## Work request
Of all the lines in the entries below, give again exactly those starting at the line containing "(** Every entry" and ending at the line containing "Definition importsClosed (E", both ends included, and no others.

──────

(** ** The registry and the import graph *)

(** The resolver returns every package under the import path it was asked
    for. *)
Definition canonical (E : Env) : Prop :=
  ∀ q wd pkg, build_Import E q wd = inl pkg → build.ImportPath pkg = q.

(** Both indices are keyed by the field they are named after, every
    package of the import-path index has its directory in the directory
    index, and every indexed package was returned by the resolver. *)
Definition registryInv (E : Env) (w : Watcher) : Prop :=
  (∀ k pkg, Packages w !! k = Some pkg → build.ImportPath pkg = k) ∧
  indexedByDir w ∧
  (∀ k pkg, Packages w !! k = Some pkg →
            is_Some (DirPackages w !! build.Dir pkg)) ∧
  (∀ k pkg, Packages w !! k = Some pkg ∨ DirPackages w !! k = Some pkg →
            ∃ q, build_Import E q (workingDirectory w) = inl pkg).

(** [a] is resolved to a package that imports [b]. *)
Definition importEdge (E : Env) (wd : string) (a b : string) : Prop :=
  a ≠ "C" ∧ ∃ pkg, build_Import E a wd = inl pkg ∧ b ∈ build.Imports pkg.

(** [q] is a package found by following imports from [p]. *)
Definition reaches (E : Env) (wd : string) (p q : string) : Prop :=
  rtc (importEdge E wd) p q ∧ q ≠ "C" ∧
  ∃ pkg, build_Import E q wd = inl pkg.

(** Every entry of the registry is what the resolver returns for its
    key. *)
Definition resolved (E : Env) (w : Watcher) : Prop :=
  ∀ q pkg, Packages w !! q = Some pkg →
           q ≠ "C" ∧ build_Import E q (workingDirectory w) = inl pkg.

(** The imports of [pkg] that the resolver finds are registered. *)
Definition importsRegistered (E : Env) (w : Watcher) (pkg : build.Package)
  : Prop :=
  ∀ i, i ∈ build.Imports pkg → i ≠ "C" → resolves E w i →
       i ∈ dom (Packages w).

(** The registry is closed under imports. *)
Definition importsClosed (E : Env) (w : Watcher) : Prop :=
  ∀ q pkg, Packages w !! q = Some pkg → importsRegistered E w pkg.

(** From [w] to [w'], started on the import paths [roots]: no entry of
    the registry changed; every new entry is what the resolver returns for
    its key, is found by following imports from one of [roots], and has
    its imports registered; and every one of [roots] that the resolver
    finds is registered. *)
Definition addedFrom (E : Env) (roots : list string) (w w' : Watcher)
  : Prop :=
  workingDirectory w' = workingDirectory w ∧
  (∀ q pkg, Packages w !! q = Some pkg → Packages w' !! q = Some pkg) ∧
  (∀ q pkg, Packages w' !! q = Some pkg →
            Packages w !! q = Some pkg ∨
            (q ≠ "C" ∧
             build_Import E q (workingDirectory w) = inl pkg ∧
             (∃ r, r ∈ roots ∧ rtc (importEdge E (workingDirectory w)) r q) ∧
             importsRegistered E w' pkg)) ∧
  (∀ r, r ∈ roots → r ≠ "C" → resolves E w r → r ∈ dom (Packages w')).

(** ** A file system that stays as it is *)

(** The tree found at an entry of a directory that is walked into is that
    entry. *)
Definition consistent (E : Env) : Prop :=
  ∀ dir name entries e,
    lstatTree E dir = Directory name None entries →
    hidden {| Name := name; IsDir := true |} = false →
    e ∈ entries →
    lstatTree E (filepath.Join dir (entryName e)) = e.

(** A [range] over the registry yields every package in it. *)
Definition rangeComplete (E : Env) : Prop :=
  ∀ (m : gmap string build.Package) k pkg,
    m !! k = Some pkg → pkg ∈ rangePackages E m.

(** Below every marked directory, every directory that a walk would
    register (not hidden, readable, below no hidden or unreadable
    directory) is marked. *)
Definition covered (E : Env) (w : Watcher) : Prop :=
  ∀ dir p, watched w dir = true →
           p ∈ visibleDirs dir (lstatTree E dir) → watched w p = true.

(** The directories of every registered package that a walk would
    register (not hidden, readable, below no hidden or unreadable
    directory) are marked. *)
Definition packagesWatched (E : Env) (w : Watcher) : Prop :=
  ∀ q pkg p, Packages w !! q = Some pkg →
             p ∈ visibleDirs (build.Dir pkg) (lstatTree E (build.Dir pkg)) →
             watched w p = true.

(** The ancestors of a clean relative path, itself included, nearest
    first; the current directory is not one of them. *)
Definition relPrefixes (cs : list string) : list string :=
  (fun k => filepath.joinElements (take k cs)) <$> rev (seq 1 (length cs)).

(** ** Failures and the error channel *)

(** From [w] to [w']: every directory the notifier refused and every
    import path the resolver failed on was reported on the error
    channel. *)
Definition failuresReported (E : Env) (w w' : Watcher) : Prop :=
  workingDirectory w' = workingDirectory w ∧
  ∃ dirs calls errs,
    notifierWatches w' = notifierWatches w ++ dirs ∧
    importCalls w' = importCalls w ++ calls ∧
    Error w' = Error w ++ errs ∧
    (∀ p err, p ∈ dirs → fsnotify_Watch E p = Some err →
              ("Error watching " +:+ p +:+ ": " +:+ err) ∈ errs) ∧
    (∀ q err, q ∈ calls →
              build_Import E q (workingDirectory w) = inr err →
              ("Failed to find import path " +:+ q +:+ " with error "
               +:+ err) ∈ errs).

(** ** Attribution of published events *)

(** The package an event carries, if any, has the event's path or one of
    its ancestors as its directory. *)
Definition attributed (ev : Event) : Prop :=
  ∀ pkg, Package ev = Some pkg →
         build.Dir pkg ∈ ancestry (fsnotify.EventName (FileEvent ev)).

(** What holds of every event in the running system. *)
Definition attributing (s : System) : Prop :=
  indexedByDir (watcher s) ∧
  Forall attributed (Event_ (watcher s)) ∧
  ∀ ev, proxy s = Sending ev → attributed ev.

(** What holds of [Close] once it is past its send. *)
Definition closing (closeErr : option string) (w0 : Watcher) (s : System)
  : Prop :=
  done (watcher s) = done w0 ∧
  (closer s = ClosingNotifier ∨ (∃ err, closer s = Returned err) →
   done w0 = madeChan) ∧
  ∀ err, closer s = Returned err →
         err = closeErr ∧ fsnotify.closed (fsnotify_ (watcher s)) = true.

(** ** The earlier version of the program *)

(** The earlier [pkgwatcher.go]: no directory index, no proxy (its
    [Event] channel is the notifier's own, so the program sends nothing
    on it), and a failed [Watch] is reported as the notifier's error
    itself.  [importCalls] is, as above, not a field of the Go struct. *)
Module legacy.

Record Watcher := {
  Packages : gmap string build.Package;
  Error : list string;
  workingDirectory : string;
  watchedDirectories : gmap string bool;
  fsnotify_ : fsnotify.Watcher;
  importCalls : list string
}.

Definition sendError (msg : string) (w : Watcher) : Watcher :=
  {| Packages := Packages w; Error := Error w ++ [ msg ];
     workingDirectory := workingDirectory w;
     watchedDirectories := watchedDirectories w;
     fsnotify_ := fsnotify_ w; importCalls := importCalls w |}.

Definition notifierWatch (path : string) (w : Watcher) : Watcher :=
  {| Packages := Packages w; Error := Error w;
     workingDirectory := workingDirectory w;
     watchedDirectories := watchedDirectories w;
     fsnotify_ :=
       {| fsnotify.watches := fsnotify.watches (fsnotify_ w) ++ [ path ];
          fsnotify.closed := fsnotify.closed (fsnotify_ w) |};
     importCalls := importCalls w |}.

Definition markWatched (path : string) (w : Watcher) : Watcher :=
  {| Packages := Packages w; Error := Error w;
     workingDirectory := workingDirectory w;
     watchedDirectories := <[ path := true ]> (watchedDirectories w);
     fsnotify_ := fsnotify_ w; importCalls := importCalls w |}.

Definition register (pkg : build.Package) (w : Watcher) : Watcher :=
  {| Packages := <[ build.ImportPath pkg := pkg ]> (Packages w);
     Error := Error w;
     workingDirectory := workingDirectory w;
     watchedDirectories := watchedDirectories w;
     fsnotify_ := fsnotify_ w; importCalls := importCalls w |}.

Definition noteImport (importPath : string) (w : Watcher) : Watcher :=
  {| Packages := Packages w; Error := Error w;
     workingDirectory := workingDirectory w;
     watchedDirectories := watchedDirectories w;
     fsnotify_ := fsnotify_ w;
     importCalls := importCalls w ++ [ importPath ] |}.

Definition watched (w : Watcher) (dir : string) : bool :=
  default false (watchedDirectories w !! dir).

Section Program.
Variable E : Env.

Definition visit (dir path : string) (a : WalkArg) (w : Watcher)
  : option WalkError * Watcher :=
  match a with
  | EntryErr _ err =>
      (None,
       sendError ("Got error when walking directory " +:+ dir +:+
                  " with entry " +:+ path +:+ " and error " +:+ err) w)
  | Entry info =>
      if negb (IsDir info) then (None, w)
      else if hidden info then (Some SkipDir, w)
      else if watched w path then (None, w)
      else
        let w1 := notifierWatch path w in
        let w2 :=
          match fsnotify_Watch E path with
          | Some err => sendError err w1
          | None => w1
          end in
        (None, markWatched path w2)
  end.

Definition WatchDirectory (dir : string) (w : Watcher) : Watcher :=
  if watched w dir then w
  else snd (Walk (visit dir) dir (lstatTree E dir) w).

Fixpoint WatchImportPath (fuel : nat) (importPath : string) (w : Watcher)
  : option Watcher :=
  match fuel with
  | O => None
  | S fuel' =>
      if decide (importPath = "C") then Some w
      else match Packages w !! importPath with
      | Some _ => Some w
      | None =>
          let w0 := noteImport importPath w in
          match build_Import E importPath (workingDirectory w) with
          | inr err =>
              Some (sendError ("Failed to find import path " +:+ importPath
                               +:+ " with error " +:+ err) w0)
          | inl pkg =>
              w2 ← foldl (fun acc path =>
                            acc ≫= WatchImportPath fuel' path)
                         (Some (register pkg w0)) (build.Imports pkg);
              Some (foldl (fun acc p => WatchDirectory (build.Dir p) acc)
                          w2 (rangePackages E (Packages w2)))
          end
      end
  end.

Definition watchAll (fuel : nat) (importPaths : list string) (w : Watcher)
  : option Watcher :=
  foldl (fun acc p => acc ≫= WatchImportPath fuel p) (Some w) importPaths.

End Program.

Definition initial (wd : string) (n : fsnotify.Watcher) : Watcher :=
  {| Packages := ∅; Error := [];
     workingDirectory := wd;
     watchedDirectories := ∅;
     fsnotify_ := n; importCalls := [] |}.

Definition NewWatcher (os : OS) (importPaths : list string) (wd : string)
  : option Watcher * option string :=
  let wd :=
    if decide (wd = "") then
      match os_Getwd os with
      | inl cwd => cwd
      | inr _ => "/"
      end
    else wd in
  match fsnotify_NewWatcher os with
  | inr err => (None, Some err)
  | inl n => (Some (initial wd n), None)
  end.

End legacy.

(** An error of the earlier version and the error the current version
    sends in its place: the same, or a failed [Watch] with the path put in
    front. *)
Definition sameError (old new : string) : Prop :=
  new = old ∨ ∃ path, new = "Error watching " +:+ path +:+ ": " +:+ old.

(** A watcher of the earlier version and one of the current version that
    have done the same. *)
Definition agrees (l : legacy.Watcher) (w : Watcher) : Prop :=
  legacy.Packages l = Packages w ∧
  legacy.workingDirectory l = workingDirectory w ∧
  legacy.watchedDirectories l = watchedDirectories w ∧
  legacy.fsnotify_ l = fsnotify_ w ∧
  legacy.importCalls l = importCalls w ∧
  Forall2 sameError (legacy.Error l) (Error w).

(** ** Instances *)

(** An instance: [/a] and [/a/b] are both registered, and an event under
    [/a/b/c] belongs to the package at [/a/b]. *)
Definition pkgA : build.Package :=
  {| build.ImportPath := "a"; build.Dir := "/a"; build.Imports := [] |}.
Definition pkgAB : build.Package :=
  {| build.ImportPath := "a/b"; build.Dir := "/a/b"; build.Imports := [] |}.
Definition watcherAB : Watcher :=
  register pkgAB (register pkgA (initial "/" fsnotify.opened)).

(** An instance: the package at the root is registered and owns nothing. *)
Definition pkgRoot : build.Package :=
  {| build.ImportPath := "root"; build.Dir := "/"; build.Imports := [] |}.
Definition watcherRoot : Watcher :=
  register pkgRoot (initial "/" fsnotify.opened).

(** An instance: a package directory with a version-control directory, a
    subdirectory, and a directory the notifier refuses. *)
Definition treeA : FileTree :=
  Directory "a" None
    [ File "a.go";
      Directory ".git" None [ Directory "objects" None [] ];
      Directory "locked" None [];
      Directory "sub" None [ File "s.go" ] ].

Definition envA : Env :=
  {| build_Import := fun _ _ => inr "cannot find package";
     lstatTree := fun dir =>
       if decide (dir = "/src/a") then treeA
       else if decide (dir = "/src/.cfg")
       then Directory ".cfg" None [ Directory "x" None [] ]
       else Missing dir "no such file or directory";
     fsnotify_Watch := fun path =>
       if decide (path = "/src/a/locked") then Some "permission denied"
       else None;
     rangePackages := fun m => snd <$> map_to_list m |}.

──────

## Answer box
(** Every entry of the registry is what the resolver returns for its
    key. *)
Definition resolved (E : Env) (w : Watcher) : Prop :=
  ∀ q pkg, Packages w !! q = Some pkg →
           q ≠ "C" ∧ build_Import E q (workingDirectory w) = inl pkg.

(** The imports of [pkg] that the resolver finds are registered. *)
Definition importsRegistered (E : Env) (w : Watcher) (pkg : build.Package)
  : Prop :=
  ∀ i, i ∈ build.Imports pkg → i ≠ "C" → resolves E w i →
       i ∈ dom (Packages w).

(** The registry is closed under imports. *)
Definition importsClosed (E : Env) (w : Watcher) : Prop :=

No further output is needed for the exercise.